**Work task**
Can you quote, word for word, every line from the first line of the records below through the line containing "else if POLICY_NET_ALLOW_MAX", and nothing else?

**Supplied material**
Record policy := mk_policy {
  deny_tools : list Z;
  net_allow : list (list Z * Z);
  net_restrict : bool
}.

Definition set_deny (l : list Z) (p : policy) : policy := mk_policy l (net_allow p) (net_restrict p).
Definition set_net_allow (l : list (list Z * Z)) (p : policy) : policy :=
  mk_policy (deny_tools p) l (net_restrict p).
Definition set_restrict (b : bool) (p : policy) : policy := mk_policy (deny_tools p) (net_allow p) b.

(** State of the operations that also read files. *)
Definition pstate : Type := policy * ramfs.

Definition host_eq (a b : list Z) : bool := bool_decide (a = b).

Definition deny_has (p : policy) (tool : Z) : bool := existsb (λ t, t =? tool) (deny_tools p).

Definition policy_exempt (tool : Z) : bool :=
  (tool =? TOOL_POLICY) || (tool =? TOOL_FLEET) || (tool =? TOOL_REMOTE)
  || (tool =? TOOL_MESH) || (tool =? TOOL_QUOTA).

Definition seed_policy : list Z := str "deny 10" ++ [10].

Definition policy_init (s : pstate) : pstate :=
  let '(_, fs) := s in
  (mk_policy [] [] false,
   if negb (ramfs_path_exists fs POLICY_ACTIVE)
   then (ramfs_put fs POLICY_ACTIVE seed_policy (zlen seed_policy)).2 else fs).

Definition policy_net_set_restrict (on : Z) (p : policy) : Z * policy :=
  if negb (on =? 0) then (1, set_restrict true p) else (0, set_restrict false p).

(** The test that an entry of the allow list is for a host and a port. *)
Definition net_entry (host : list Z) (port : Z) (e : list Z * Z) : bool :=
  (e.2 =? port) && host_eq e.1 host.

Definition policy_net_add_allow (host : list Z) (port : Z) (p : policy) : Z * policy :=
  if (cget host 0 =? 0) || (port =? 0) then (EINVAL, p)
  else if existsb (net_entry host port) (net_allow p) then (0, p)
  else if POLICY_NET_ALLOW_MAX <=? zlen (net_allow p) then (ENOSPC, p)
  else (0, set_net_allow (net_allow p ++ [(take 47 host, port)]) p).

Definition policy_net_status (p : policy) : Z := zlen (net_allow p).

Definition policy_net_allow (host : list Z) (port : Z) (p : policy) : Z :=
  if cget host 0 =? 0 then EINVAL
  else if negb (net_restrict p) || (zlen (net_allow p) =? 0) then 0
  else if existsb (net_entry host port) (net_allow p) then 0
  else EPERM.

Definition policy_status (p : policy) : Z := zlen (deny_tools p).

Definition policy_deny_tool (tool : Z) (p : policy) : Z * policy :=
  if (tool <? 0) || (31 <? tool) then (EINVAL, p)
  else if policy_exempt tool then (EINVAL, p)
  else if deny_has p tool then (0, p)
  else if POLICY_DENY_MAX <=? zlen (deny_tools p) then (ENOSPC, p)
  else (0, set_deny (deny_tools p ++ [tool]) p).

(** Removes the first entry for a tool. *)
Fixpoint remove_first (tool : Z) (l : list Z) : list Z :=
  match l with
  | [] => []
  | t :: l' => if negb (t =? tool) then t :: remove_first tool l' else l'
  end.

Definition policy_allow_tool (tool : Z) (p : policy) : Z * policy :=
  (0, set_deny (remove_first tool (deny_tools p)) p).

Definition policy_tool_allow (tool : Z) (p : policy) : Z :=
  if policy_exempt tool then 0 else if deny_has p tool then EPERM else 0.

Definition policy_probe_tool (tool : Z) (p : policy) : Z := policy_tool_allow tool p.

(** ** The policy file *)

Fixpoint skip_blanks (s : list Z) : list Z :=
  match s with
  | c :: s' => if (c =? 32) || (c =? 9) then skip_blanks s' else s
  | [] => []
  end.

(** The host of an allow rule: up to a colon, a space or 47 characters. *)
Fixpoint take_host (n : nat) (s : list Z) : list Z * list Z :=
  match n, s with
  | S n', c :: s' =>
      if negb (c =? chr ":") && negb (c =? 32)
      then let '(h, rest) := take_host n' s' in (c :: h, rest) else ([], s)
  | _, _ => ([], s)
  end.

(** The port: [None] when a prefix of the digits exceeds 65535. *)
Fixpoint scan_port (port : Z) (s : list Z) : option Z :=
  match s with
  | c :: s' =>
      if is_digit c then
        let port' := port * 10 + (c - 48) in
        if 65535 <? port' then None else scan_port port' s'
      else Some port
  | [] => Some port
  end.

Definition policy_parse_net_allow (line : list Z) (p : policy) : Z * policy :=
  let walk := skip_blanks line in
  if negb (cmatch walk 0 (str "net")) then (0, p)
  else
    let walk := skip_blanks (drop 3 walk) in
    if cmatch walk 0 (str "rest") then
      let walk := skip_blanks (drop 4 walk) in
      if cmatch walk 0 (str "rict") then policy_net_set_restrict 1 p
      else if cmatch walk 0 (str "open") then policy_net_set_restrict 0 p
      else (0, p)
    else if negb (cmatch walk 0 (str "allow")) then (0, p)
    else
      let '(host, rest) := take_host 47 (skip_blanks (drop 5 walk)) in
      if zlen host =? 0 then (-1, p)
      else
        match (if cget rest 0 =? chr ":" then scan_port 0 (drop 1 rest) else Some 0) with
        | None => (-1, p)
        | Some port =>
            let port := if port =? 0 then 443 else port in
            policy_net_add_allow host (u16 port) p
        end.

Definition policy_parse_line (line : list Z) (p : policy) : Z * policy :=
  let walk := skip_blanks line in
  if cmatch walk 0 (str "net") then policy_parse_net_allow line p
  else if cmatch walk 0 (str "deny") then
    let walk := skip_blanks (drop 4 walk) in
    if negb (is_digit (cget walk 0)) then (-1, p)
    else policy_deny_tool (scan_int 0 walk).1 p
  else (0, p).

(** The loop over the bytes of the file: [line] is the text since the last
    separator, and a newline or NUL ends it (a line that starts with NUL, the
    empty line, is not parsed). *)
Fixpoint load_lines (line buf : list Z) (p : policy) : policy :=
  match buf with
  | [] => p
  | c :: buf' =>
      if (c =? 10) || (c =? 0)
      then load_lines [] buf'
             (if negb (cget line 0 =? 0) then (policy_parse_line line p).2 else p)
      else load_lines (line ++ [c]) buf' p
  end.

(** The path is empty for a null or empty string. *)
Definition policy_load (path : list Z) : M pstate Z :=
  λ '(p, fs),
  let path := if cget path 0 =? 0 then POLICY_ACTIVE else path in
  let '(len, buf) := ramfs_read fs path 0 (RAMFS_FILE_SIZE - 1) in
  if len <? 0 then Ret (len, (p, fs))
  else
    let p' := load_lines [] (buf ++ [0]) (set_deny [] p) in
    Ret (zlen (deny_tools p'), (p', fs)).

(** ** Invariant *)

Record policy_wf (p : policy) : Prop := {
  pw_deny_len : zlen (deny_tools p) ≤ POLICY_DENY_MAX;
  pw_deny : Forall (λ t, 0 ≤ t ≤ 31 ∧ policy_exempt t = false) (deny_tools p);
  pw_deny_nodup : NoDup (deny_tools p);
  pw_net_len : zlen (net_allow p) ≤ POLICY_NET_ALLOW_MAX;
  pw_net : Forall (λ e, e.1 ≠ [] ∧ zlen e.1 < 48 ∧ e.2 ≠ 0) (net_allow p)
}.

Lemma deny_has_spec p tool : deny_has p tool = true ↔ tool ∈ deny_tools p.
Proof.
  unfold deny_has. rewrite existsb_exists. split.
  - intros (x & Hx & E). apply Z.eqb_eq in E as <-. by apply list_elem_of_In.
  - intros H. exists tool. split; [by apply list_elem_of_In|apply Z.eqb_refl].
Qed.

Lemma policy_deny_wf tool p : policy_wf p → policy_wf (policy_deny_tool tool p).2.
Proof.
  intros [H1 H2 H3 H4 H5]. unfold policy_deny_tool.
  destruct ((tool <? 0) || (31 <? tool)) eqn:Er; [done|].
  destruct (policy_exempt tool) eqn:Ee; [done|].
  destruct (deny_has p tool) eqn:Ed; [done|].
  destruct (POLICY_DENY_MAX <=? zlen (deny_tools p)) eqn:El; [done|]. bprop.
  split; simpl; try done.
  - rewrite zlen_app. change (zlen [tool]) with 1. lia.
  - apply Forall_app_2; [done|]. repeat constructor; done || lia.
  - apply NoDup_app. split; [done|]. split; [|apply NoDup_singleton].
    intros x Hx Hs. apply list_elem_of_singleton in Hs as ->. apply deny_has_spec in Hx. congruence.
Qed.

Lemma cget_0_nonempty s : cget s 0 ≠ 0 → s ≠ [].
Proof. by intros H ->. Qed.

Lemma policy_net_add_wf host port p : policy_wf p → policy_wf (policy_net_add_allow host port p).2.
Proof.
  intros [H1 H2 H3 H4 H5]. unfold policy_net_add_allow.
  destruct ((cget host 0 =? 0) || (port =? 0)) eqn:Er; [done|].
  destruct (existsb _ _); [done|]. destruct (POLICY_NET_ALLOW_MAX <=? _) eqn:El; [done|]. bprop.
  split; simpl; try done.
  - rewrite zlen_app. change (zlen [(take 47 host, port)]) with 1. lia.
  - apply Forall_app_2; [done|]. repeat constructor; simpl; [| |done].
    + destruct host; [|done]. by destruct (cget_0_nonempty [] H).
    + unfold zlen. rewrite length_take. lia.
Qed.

**Response to the exercise**
Record policy := mk_policy {
  deny_tools : list Z;
  net_allow : list (list Z * Z);
  net_restrict : bool
}.

Definition set_deny (l : list Z) (p : policy) : policy := mk_policy l (net_allow p) (net_restrict p).
Definition set_net_allow (l : list (list Z * Z)) (p : policy) : policy :=
  mk_policy (deny_tools p) l (net_restrict p).
Definition set_restrict (b : bool) (p : policy) : policy := mk_policy (deny_tools p) (net_allow p) b.

(** State of the operations that also read files. *)
Definition pstate : Type := policy * ramfs.

Definition host_eq (a b : list Z) : bool := bool_decide (a = b).

Definition deny_has (p : policy) (tool : Z) : bool := existsb (λ t, t =? tool) (deny_tools p).

Definition policy_exempt (tool : Z) : bool :=
  (tool =? TOOL_POLICY) || (tool =? TOOL_FLEET) || (tool =? TOOL_REMOTE)
  || (tool =? TOOL_MESH) || (tool =? TOOL_QUOTA).

Definition seed_policy : list Z := str "deny 10" ++ [10].

Definition policy_init (s : pstate) : pstate :=
  let '(_, fs) := s in
  (mk_policy [] [] false,
   if negb (ramfs_path_exists fs POLICY_ACTIVE)
   then (ramfs_put fs POLICY_ACTIVE seed_policy (zlen seed_policy)).2 else fs).

Definition policy_net_set_restrict (on : Z) (p : policy) : Z * policy :=
  if negb (on =? 0) then (1, set_restrict true p) else (0, set_restrict false p).

(** The test that an entry of the allow list is for a host and a port. *)
Definition net_entry (host : list Z) (port : Z) (e : list Z * Z) : bool :=
  (e.2 =? port) && host_eq e.1 host.

Definition policy_net_add_allow (host : list Z) (port : Z) (p : policy) : Z * policy :=
  if (cget host 0 =? 0) || (port =? 0) then (EINVAL, p)
  else if existsb (net_entry host port) (net_allow p) then (0, p)
  else if POLICY_NET_ALLOW_MAX <=? zlen (net_allow p) then (ENOSPC, p)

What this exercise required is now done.